● **Activity**:
Look through the material below and copy exactly the lines from the line with "Lemma sort_onto_sorted l" to the line with "- apply insert_back_sorted;", those two lines included.

:: Data listing ::

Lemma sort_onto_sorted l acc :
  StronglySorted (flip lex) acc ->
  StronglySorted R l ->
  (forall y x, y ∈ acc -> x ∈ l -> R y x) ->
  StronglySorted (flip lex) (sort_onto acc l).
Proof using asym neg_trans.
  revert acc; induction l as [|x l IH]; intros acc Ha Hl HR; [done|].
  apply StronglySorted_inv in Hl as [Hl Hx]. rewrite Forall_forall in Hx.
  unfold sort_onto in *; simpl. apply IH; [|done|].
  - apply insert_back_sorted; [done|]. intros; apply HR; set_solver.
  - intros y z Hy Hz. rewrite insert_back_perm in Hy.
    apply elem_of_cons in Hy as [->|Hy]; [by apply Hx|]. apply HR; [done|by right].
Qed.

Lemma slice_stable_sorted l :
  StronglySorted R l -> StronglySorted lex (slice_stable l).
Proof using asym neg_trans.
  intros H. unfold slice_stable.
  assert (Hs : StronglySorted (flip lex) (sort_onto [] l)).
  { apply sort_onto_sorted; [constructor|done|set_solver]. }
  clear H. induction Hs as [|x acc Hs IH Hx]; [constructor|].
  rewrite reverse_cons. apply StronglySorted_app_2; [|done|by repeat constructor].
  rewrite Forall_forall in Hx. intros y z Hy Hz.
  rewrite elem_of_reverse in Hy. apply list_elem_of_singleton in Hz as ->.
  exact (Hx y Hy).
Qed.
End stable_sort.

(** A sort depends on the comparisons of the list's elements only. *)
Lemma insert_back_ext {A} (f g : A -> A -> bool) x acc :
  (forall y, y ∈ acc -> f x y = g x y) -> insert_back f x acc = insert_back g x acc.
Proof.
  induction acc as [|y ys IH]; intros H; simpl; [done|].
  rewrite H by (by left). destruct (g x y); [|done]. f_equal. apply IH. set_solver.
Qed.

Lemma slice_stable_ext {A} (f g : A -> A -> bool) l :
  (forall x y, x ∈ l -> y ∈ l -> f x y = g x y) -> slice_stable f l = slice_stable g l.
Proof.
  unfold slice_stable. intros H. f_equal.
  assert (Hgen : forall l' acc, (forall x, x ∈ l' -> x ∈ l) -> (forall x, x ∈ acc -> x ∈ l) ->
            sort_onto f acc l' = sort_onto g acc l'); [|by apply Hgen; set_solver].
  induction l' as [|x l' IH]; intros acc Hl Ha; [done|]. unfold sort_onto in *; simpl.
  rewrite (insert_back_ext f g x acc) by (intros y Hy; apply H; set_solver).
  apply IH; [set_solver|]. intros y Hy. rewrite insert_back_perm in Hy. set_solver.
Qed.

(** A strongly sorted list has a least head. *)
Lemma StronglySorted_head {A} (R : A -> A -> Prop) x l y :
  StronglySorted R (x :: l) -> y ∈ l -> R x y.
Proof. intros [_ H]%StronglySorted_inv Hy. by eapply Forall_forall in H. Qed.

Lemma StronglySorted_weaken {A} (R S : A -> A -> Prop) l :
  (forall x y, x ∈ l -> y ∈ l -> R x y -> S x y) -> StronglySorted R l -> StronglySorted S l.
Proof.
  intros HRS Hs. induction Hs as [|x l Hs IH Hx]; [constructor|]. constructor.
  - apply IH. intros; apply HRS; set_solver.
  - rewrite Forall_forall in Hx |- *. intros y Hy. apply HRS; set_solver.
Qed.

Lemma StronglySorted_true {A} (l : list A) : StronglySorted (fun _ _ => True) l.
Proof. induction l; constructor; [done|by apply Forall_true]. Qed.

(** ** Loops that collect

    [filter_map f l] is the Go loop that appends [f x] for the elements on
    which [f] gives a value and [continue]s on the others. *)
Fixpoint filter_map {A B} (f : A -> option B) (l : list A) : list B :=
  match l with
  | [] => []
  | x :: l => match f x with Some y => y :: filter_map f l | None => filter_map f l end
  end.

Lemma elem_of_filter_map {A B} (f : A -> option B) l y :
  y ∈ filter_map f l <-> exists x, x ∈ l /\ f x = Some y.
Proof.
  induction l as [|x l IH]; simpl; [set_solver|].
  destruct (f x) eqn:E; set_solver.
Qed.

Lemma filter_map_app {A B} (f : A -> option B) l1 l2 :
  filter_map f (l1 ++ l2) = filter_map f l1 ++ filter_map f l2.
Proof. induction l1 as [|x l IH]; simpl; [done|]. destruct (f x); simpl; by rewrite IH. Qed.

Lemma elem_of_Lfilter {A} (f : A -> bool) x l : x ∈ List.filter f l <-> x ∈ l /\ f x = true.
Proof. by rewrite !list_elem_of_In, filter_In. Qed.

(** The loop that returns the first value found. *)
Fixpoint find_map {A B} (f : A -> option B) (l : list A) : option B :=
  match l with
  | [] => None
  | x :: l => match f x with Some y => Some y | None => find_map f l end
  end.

:::
:: Data listing ::

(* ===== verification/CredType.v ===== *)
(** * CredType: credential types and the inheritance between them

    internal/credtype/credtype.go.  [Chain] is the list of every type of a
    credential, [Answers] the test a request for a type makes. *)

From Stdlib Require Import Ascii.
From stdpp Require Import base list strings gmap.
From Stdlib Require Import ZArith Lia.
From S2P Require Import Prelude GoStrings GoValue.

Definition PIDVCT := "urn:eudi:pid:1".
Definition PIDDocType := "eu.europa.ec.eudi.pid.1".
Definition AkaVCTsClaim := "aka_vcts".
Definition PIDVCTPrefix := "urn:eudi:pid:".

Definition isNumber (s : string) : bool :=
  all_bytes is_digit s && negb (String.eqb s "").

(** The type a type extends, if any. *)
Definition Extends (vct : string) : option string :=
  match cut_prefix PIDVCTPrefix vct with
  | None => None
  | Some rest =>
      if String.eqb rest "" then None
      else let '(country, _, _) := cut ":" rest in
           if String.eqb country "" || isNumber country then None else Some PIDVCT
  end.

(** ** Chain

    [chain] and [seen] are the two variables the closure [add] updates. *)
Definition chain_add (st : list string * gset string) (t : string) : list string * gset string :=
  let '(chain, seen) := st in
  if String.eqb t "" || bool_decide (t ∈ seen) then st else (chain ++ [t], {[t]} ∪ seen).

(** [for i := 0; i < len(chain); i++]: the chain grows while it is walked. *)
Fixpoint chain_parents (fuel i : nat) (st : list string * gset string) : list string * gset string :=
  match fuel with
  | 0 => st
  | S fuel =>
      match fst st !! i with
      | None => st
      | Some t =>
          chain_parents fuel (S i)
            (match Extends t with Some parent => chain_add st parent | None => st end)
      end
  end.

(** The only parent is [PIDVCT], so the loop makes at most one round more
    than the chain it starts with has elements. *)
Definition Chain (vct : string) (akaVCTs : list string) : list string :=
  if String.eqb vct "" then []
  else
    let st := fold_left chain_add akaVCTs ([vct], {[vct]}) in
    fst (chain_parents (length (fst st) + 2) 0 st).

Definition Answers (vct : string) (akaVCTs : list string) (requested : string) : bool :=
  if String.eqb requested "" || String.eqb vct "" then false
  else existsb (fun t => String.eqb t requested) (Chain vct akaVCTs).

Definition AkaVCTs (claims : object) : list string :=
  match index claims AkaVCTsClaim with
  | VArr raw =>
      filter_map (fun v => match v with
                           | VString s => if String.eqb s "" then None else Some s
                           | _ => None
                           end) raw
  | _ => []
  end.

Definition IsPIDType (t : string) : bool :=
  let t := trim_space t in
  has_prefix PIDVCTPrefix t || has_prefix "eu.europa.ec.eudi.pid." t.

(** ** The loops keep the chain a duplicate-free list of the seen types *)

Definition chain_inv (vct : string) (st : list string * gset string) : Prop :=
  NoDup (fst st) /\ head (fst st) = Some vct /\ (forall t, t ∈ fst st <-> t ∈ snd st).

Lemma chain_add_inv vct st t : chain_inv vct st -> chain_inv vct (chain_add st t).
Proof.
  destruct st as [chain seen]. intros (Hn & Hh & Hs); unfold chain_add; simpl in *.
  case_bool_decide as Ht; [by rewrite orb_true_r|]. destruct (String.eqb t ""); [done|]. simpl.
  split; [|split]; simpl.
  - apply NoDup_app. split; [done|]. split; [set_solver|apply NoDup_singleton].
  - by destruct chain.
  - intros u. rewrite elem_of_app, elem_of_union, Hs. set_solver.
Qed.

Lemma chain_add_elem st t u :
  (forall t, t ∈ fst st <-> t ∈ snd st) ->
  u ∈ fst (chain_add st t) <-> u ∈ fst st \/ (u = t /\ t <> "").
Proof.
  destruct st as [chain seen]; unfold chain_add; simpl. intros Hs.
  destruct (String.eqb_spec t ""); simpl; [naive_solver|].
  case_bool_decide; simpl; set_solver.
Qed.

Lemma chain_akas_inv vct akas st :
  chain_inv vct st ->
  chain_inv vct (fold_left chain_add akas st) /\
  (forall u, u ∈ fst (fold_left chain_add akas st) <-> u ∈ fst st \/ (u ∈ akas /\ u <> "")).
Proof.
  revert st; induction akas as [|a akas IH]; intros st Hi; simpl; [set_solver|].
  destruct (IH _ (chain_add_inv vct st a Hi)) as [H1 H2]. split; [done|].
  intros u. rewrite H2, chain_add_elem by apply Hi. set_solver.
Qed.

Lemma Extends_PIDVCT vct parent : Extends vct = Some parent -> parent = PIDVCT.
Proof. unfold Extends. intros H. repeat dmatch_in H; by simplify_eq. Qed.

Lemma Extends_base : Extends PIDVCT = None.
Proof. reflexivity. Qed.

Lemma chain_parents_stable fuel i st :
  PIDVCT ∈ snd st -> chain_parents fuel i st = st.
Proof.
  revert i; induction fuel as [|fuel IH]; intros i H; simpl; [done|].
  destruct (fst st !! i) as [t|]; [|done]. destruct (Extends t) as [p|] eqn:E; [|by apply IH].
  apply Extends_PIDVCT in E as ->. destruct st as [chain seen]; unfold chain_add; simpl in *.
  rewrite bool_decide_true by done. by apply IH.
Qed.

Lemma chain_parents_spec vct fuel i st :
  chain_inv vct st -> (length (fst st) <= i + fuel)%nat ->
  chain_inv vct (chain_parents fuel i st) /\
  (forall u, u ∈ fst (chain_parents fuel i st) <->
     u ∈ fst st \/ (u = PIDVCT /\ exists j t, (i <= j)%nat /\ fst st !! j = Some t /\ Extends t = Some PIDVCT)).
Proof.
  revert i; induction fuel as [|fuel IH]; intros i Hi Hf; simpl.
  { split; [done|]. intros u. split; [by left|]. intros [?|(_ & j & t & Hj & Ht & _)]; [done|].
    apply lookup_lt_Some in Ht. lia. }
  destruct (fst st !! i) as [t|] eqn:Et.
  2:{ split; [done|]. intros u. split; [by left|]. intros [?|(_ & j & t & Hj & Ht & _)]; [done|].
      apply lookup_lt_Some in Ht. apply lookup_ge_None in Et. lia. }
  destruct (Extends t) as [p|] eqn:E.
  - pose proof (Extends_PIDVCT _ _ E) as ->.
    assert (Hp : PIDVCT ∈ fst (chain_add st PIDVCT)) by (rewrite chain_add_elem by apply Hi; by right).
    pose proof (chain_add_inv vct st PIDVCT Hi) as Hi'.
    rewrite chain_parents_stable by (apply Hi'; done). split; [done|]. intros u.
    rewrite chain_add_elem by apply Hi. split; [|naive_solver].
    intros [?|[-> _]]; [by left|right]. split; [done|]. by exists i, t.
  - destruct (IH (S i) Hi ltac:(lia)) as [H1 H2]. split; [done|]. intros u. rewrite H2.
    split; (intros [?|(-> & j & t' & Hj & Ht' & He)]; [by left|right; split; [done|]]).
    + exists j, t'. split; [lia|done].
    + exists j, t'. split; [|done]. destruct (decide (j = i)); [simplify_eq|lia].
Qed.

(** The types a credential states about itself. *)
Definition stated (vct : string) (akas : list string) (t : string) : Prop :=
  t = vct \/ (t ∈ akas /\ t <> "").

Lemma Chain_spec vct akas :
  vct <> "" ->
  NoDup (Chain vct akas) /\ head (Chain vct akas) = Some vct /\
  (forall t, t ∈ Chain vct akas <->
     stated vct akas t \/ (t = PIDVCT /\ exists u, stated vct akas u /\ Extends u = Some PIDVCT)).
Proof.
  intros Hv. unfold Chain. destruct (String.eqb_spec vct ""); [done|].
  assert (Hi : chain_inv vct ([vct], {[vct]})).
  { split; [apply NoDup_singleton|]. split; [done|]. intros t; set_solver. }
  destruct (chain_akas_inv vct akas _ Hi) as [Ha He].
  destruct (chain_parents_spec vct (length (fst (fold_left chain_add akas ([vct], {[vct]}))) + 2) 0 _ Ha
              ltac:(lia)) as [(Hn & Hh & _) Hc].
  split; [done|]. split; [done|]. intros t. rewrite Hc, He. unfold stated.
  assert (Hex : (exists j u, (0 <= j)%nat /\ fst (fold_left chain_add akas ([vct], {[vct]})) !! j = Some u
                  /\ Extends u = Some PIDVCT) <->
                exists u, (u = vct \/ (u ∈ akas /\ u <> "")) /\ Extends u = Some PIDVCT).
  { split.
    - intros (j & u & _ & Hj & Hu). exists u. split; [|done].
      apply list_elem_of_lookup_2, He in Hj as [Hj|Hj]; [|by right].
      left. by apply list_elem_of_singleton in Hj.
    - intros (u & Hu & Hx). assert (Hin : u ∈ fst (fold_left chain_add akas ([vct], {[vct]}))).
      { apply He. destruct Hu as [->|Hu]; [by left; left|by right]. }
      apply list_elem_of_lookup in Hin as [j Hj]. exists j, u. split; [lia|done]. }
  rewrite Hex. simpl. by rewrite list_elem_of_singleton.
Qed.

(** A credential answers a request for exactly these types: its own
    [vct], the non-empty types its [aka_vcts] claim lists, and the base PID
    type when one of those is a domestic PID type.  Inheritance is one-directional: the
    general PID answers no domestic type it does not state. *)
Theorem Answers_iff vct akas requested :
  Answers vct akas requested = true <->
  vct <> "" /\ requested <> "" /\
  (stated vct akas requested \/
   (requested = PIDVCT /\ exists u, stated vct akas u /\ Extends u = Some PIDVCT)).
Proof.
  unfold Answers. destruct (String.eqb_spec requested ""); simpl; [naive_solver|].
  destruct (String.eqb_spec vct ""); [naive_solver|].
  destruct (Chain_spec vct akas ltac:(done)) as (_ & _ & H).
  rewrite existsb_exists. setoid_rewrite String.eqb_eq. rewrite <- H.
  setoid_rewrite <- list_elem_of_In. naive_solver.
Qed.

:::
:: Data listing ::

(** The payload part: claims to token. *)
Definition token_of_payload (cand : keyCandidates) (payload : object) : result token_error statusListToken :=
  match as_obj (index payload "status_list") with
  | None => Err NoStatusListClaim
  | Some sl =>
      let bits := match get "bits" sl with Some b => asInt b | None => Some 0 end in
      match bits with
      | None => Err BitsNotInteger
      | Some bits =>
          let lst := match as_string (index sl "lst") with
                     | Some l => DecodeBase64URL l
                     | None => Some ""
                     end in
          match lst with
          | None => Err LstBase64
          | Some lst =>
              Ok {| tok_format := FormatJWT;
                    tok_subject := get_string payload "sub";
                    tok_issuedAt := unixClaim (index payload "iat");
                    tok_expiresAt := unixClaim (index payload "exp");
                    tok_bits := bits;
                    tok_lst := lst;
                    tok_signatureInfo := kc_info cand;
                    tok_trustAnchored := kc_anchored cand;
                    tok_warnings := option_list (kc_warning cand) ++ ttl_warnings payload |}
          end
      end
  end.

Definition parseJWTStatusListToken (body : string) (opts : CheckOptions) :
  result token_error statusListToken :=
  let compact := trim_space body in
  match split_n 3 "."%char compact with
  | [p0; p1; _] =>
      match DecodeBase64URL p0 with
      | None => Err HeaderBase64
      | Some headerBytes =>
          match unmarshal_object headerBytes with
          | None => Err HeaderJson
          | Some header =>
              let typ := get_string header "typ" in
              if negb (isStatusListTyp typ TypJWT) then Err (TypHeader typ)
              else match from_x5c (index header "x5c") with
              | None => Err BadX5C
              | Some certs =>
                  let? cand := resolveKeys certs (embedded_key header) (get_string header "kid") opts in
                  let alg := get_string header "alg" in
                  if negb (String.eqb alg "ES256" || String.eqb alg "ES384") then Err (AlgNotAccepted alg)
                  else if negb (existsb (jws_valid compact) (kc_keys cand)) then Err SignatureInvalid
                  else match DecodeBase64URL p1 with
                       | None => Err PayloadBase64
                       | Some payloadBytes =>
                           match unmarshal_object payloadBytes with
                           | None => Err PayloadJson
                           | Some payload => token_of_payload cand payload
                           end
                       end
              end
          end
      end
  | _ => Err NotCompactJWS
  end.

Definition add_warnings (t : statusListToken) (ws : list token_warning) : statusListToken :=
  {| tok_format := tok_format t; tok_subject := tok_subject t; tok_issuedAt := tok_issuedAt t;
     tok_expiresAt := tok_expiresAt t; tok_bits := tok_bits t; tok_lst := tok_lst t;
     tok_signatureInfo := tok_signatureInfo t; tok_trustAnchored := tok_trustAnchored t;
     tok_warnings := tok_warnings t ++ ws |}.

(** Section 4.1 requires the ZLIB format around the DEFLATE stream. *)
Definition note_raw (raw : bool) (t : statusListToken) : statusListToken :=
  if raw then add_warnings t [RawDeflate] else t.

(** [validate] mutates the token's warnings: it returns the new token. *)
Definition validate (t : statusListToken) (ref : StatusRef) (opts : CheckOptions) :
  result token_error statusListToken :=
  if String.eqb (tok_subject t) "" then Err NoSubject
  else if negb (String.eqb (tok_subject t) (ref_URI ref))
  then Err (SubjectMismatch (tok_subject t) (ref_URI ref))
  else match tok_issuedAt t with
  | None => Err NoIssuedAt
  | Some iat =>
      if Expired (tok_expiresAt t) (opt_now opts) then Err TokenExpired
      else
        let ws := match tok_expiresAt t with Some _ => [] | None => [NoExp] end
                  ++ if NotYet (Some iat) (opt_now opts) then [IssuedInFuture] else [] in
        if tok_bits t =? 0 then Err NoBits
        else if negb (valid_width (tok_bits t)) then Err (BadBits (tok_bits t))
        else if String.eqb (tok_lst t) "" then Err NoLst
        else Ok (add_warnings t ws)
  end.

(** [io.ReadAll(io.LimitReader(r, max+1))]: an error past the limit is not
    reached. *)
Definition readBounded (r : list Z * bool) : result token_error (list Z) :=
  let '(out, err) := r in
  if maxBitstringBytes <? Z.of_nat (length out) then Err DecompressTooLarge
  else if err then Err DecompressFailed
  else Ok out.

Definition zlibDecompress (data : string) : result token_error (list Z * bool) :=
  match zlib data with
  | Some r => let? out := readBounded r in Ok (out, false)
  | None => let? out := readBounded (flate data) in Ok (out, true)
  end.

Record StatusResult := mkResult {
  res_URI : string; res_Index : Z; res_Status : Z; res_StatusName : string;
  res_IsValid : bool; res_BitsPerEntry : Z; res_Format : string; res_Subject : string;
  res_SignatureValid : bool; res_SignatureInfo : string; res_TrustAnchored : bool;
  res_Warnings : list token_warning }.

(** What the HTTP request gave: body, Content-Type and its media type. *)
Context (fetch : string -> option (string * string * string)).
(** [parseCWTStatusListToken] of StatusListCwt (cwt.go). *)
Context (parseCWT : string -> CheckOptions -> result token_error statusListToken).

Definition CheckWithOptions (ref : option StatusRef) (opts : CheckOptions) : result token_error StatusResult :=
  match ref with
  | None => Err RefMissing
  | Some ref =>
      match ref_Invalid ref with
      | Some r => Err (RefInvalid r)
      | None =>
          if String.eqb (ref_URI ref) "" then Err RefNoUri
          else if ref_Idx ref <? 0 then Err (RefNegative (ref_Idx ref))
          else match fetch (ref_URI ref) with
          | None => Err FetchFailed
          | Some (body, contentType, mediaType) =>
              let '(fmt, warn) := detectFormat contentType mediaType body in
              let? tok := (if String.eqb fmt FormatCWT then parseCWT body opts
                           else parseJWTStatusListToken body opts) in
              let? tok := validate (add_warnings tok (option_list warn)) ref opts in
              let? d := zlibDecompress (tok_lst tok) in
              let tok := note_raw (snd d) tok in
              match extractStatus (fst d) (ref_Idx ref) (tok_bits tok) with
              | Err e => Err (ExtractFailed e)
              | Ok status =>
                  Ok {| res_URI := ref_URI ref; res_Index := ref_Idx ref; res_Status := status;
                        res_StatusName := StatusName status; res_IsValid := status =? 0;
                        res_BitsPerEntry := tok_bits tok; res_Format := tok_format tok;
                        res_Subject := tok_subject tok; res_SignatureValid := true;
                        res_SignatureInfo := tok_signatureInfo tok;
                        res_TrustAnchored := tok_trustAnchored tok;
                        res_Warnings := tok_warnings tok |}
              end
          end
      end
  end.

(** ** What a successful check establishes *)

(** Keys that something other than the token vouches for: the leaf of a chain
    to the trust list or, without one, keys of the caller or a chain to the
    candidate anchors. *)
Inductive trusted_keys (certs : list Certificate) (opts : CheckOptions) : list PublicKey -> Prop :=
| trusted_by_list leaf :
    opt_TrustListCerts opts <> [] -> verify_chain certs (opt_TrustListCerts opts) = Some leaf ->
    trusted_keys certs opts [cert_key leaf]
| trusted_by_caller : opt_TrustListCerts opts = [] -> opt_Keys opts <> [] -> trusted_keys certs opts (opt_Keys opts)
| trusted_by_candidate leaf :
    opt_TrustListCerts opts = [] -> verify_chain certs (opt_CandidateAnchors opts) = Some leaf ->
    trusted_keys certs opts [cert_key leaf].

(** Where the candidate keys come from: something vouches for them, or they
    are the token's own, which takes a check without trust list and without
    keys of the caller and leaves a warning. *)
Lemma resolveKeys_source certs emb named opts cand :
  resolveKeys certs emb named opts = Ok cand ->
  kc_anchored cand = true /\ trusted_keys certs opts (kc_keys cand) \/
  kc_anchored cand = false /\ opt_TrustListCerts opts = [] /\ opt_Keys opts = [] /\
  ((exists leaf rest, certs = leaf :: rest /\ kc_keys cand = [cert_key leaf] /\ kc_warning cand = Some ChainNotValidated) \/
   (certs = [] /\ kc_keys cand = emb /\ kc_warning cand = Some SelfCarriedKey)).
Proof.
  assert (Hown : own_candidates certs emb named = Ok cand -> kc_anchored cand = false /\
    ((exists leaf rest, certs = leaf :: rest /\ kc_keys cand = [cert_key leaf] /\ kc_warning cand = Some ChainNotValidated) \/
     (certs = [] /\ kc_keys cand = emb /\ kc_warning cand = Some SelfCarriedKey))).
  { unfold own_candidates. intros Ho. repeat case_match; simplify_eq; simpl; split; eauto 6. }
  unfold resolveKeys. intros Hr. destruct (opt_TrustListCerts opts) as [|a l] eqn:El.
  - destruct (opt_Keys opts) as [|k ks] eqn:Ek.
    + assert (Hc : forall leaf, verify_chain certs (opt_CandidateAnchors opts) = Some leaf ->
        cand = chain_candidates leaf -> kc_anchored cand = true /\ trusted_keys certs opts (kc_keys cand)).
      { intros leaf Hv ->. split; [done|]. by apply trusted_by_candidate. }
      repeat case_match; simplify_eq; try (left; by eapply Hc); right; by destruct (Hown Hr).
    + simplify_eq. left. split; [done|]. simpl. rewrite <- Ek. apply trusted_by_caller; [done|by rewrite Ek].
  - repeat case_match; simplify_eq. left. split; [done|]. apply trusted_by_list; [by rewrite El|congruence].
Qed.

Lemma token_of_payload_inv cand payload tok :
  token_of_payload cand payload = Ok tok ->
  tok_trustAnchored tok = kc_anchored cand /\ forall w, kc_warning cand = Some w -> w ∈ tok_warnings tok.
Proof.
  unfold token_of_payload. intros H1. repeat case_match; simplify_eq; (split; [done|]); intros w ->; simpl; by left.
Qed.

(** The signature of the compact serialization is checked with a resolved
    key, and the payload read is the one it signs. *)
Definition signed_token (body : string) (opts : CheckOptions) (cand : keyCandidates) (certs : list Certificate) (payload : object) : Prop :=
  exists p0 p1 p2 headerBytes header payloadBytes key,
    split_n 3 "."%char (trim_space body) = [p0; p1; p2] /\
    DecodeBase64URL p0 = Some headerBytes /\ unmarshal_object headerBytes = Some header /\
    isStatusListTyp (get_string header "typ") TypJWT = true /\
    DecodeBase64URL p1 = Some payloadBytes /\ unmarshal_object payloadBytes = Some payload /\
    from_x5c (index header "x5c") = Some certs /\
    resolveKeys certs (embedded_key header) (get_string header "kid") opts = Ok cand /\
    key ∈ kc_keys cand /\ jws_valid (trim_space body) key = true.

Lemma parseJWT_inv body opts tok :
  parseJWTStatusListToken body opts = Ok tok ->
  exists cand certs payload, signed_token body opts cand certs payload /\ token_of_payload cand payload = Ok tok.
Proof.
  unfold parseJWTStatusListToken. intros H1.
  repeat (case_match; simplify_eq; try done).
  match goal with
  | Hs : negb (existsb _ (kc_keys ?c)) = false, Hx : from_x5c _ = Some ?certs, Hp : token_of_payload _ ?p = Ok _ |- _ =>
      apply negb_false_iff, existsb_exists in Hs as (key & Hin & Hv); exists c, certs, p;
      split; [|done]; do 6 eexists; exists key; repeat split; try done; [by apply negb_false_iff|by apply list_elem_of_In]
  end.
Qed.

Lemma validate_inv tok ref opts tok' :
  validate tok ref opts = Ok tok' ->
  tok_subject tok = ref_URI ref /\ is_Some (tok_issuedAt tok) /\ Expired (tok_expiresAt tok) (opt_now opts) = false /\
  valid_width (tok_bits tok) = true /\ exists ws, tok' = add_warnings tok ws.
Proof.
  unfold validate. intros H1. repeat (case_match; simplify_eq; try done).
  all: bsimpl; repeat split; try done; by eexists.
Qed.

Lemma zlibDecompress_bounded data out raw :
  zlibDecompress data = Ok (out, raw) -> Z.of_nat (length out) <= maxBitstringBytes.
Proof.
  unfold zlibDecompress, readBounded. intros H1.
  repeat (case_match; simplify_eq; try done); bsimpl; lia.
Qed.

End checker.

:::

● **Exercise response**:
Lemma sort_onto_sorted l acc :
  StronglySorted (flip lex) acc ->
  StronglySorted R l ->
  (forall y x, y ∈ acc -> x ∈ l -> R y x) ->
  StronglySorted (flip lex) (sort_onto acc l).
Proof using asym neg_trans.
  revert acc; induction l as [|x l IH]; intros acc Ha Hl HR; [done|].
  apply StronglySorted_inv in Hl as [Hl Hx]. rewrite Forall_forall in Hx.
  unfold sort_onto in *; simpl. apply IH; [|done|].
  - apply insert_back_sorted; [done|]. intros; apply HR; set_solver.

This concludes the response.